Lemma apply_patch_converges (w : AIWorkload) (i : Intent) (object current : Object) (h : history) (outcome : Outcome) (s s' : objects) :
  valid_intent w i → settling_intent i → i_Object i = Pointer object → i_Absent i = false →
  s !! object_key object = Some current → object_key current = object_key object → owns w current = true →
  Time_IsZero (om_DeletionTimestamp (obj_meta current)) = true →
  returns (apply_patch w i current) h (inr outcome) → serves s h s' →
  child_converged w s' i ∧ ∀ k, k ≠ object_key object → s' !! k = s !! k.
Proof.
  intros Hi Hset Ei Ha Hread Hk Ho Hd Hr Hs. destruct Hi as (_ & _ & _ & _ & _ & _ & _ & Hm).
  destruct (Hm Ha) as [f Hf]. pose proof (Hset _ Hf) as Hmut.
  unfold apply_patch, mutate in Hr. rewrite Hf in Hr. simpl in Hr.
  destruct (f current) as [m|e|] eqn:Ef; simpl in Hr; [|by destruct Hr|by apply mutation_no_panic in Ef].
  destruct (identity_kept _ _) eqn:Ek; simpl in Hr; [|by destruct Hr].
  destruct (set_controller w m) as [o|] eqn:Es; simpl in Hr; [|by destruct Hr].
  destruct (DeepEqual current o) eqn:Eq.
  { destruct Hr as [-> _]. simpl in Hs. subst s'. split; [|done]. exists object. split; [done|].
    rewrite Hread, Ha. split; [done|]. split; [done|]. by exists f, m, o. }
  simpl in Hr. destruct Hr as ([err'|] & h2 & -> & [-> Hr]); [done|].
  destruct Hs as (s1 & (o' & _ & _ & Hst & ->) & Hs). simpl in Hs. subst s'. rewrite Hk.
  apply identity_kept_spec in Ek as (_ & Hkns & _ & _ & _ & _ & Hdt).
  apply insert_converged; [done|done|].
  apply (written_settled w i f current m o); try done; [|by rewrite Hdt].
  rewrite Hkns. by apply andb_true_iff in Ho as [Ho%bool_decide_eq_true _].
Qed.

(** One intent applied without an error leaves its child as it wants it, and every other alone. *)
Lemma Apply_converges (w : AIWorkload) (i : Intent) (h : history) (outcome : Outcome) (s s' : objects) :
  valid_owner w → valid_intent w i → settling_intent i → Time_IsZero (w_DeletionTimestamp w) = true →
  keyed s → returns (Apply w i) h (inr outcome) → serves s h s' →
  child_converged w s' i ∧ ∀ k, k ≠ intent_key w i → s' !! k = s !! k.
Proof.
  intros Ho Hi Hset Hlive Hkey Hr Hs. pose proof Hi as (object & Ei & Hord & _).
  rewrite <-(valid_intent_key _ _ _ Hi Ei). rewrite Ei in Hord.
  unfold Apply in Hr. rewrite Hlive in Hr. simpl in Hr. rewrite (ValidatePlan_single w i), Ei in Hr by done. simpl in Hr.
  destruct Hr as (x & h' & -> & Hr). destruct Hs as (s1 & [-> Hread]%served_get & Hs); [|done].
  simpl in Hr. destruct (get_reply object x) as [err|current]; simpl in Hread.
  - destruct (IsNotFound err); [|destruct Hr as [_ [=]]]. eapply apply_create_converges; eauto.
  - pose proof (Hkey _ _ Hread) as Hck.
    destruct (owns w current) eqn:Eo; simpl in Hr; [|destruct Hr as [_ [=]]].
    destruct (Time_IsZero (om_DeletionTimestamp (obj_meta current))) eqn:Ed; simpl in Hr; [|destruct Hr as [_ [=]]].
    destruct (i_Absent i) eqn:Eabs; [by eapply apply_delete_converges|by eapply apply_patch_converges].
Qed.

(** An intent's wish concerns its own key. *)
Lemma child_converged_ext w (s s' : objects) i :
  valid_intent w i → s' !! intent_key w i = s !! intent_key w i → child_converged w s i → child_converged w s' i.
Proof.
  intros Hi Hk (object & Ei & Hc). exists object. split; [done|].
  by rewrite (valid_intent_key _ _ _ Hi Ei), Hk, <-(valid_intent_key _ _ _ Hi Ei).
Qed.

Lemma record_silent r kind outcome h a :
  returns (if r_Telemetry r then RecordResource kind outcome else Ret ()) h a →
  Forall (λ c, is_child_write (call_event c) = false) h.
Proof.
  destruct (r_Telemetry r); simpl; [|by intros [-> _]]. intros (x & h' & -> & -> & _). by repeat constructor.
Qed.

(** The engine loop without an error: an [Apply] without one, and then the rest. *)
Lemma apply_plan_cons r w i plan h :
  returns (apply_plan r w (i :: plan)) h None →
  ∃ h1 outcome h2 h3, h = h1 ++ h2 ++ h3 ∧ returns (Apply w i) h1 (inr outcome) ∧
    Forall (λ c, is_child_write (call_event c) = false) h2 ∧ returns (apply_plan r w plan) h3 None.
Proof.
  simpl. intros (h1 & out & h2 & -> & Hi & Hr)%returns_bind.
  destruct out as [err|outcome]; apply returns_bind in Hr as (h3 & [] & h4 & -> & Ht%record_silent & Hr).
  - by destruct Hr as [_ [=]].
  - by exists h1, outcome, h3, h4.
Qed.

Lemma loop_converges r w plan h (s s' : objects) :
  valid_owner w → Time_IsZero (w_DeletionTimestamp w) = true →
  Forall (valid_intent w) plan → Forall settling_intent plan → NoDup (childOrder ∘ i_Object <$> plan) →
  keyed s → returns (apply_plan r w plan) h None → serves s h s' →
  Forall (child_converged w s') plan ∧ ∀ k, (∀ i, i ∈ plan → k ≠ intent_key w i) → s' !! k = s !! k.
Proof.
  intros Ho Hlive. revert h s. induction plan as [|i plan IH]; intros h s Hv Hset Hnd Hkey Hr Hs.
  { destruct Hr as [-> _]. simpl in Hs. subst. split; [constructor|done]. }
  apply Forall_cons in Hv as [Hi Hv]. apply Forall_cons in Hset as [Hsi Hset].
  rewrite fmap_cons in Hnd. apply NoDup_cons in Hnd as [Hni Hnd].
  apply apply_plan_cons in Hr as (h1 & outcome & h2 & h3 & -> & Ha & Hm & Hr).
  apply serves_app in Hs as (s1 & Hs1 & (s2 & ->%serves_silent & Hs)%serves_app); [|done].
  destruct (Apply_converges w i h1 outcome s s1) as [Hc Hf]; try done.
  destruct (IH h3 s1) as [Hcs Hfs]; try done; [by eapply serves_keyed|]. split.
  - apply Forall_cons. split; [|done]. eapply child_converged_ext; [done| |exact Hc]. apply Hfs.
    intros j Hj Hk. unfold intent_key in Hk. apply Hni, list_elem_of_fmap. exists j. split; [|done]. simpl. congruence.
  - intros k Hk. rewrite Hfs, Hf; set_solver.
Qed.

The task — Your response must repeat all of the material above exactly.

Response area —
Lemma apply_patch_converges (w : AIWorkload) (i : Intent) (object current : Object) (h : history) (outcome : Outcome) (s s' : objects) :
  valid_intent w i → settling_intent i → i_Object i = Pointer object → i_Absent i = false →
  s !! object_key object = Some current → object_key current = object_key object → owns w current = true →
  Time_IsZero (om_DeletionTimestamp (obj_meta current)) = true →
  returns (apply_patch w i current) h (inr outcome) → serves s h s' →
  child_converged w s' i ∧ ∀ k, k ≠ object_key object → s' !! k = s !! k.
Proof.
  intros Hi Hset Ei Ha Hread Hk Ho Hd Hr Hs. destruct Hi as (_ & _ & _ & _ & _ & _ & _ & Hm).
  destruct (Hm Ha) as [f Hf]. pose proof (Hset _ Hf) as Hmut.
  unfold apply_patch, mutate in Hr. rewrite Hf in Hr. simpl in Hr.
  destruct (f current) as [m|e|] eqn:Ef; simpl in Hr; [|by destruct Hr|by apply mutation_no_panic in Ef].
  destruct (identity_kept _ _) eqn:Ek; simpl in Hr; [|by destruct Hr].
  destruct (set_controller w m) as [o|] eqn:Es; simpl in Hr; [|by destruct Hr].
  destruct (DeepEqual current o) eqn:Eq.
  { destruct Hr as [-> _]. simpl in Hs. subst s'. split; [|done]. exists object. split; [done|].
    rewrite Hread, Ha. split; [done|]. split; [done|]. by exists f, m, o. }
  simpl in Hr. destruct Hr as ([err'|] & h2 & -> & [-> Hr]); [done|].
  destruct Hs as (s1 & (o' & _ & _ & Hst & ->) & Hs). simpl in Hs. subst s'. rewrite Hk.
  apply identity_kept_spec in Ek as (_ & Hkns & _ & _ & _ & _ & Hdt).
  apply insert_converged; [done|done|].
  apply (written_settled w i f current m o); try done; [|by rewrite Hdt].
  rewrite Hkns. by apply andb_true_iff in Ho as [Ho%bool_decide_eq_true _].
Qed.

(** One intent applied without an error leaves its child as it wants it, and every other alone. *)
Lemma Apply_converges (w : AIWorkload) (i : Intent) (h : history) (outcome : Outcome) (s s' : objects) :
  valid_owner w → valid_intent w i → settling_intent i → Time_IsZero (w_DeletionTimestamp w) = true →
  keyed s → returns (Apply w i) h (inr outcome) → serves s h s' →
  child_converged w s' i ∧ ∀ k, k ≠ intent_key w i → s' !! k = s !! k.
Proof.
  intros Ho Hi Hset Hlive Hkey Hr Hs. pose proof Hi as (object & Ei & Hord & _).
  rewrite <-(valid_intent_key _ _ _ Hi Ei). rewrite Ei in Hord.
  unfold Apply in Hr. rewrite Hlive in Hr. simpl in Hr. rewrite (ValidatePlan_single w i), Ei in Hr by done. simpl in Hr.
  destruct Hr as (x & h' & -> & Hr). destruct Hs as (s1 & [-> Hread]%served_get & Hs); [|done].
  simpl in Hr. destruct (get_reply object x) as [err|current]; simpl in Hread.
  - destruct (IsNotFound err); [|destruct Hr as [_ [=]]]. eapply apply_create_converges; eauto.
  - pose proof (Hkey _ _ Hread) as Hck.
    destruct (owns w current) eqn:Eo; simpl in Hr; [|destruct Hr as [_ [=]]].
    destruct (Time_IsZero (om_DeletionTimestamp (obj_meta current))) eqn:Ed; simpl in Hr; [|destruct Hr as [_ [=]]].
    destruct (i_Absent i) eqn:Eabs; [by eapply apply_delete_converges|by eapply apply_patch_converges].
Qed.

(** An intent's wish concerns its own key. *)
Lemma child_converged_ext w (s s' : objects) i :
  valid_intent w i → s' !! intent_key w i = s !! intent_key w i → child_converged w s i → child_converged w s' i.
Proof.
  intros Hi Hk (object & Ei & Hc). exists object. split; [done|].
  by rewrite (valid_intent_key _ _ _ Hi Ei), Hk, <-(valid_intent_key _ _ _ Hi Ei).
Qed.

Lemma record_silent r kind outcome h a :
  returns (if r_Telemetry r then RecordResource kind outcome else Ret ()) h a →
  Forall (λ c, is_child_write (call_event c) = false) h.
Proof.
  destruct (r_Telemetry r); simpl; [|by intros [-> _]]. intros (x & h' & -> & -> & _). by repeat constructor.
Qed.

(** The engine loop without an error: an [Apply] without one, and then the rest. *)
Lemma apply_plan_cons r w i plan h :
  returns (apply_plan r w (i :: plan)) h None →
  ∃ h1 outcome h2 h3, h = h1 ++ h2 ++ h3 ∧ returns (Apply w i) h1 (inr outcome) ∧
    Forall (λ c, is_child_write (call_event c) = false) h2 ∧ returns (apply_plan r w plan) h3 None.
Proof.
  simpl. intros (h1 & out & h2 & -> & Hi & Hr)%returns_bind.
  destruct out as [err|outcome]; apply returns_bind in Hr as (h3 & [] & h4 & -> & Ht%record_silent & Hr).
  - by destruct Hr as [_ [=]].
  - by exists h1, outcome, h3, h4.
Qed.

Lemma loop_converges r w plan h (s s' : objects) :
  valid_owner w → Time_IsZero (w_DeletionTimestamp w) = true →
  Forall (valid_intent w) plan → Forall settling_intent plan → NoDup (childOrder ∘ i_Object <$> plan) →
  keyed s → returns (apply_plan r w plan) h None → serves s h s' →
  Forall (child_converged w s') plan ∧ ∀ k, (∀ i, i ∈ plan → k ≠ intent_key w i) → s' !! k = s !! k.
Proof.
  intros Ho Hlive. revert h s. induction plan as [|i plan IH]; intros h s Hv Hset Hnd Hkey Hr Hs.
  { destruct Hr as [-> _]. simpl in Hs. subst. split; [constructor|done]. }
  apply Forall_cons in Hv as [Hi Hv]. apply Forall_cons in Hset as [Hsi Hset].
  rewrite fmap_cons in Hnd. apply NoDup_cons in Hnd as [Hni Hnd].
  apply apply_plan_cons in Hr as (h1 & outcome & h2 & h3 & -> & Ha & Hm & Hr).
  apply serves_app in Hs as (s1 & Hs1 & (s2 & ->%serves_silent & Hs)%serves_app); [|done].
  destruct (Apply_converges w i h1 outcome s s1) as [Hc Hf]; try done.
  destruct (IH h3 s1) as [Hcs Hfs]; try done; [by eapply serves_keyed|]. split.
  - apply Forall_cons. split; [|done]. eapply child_converged_ext; [done| |exact Hc]. apply Hfs.
    intros j Hj Hk. unfold intent_key in Hk. apply Hni, list_elem_of_fmap. exists j. split; [|done]. simpl. congruence.
  - intros k Hk. rewrite Hfs, Hf; set_solver.
Qed.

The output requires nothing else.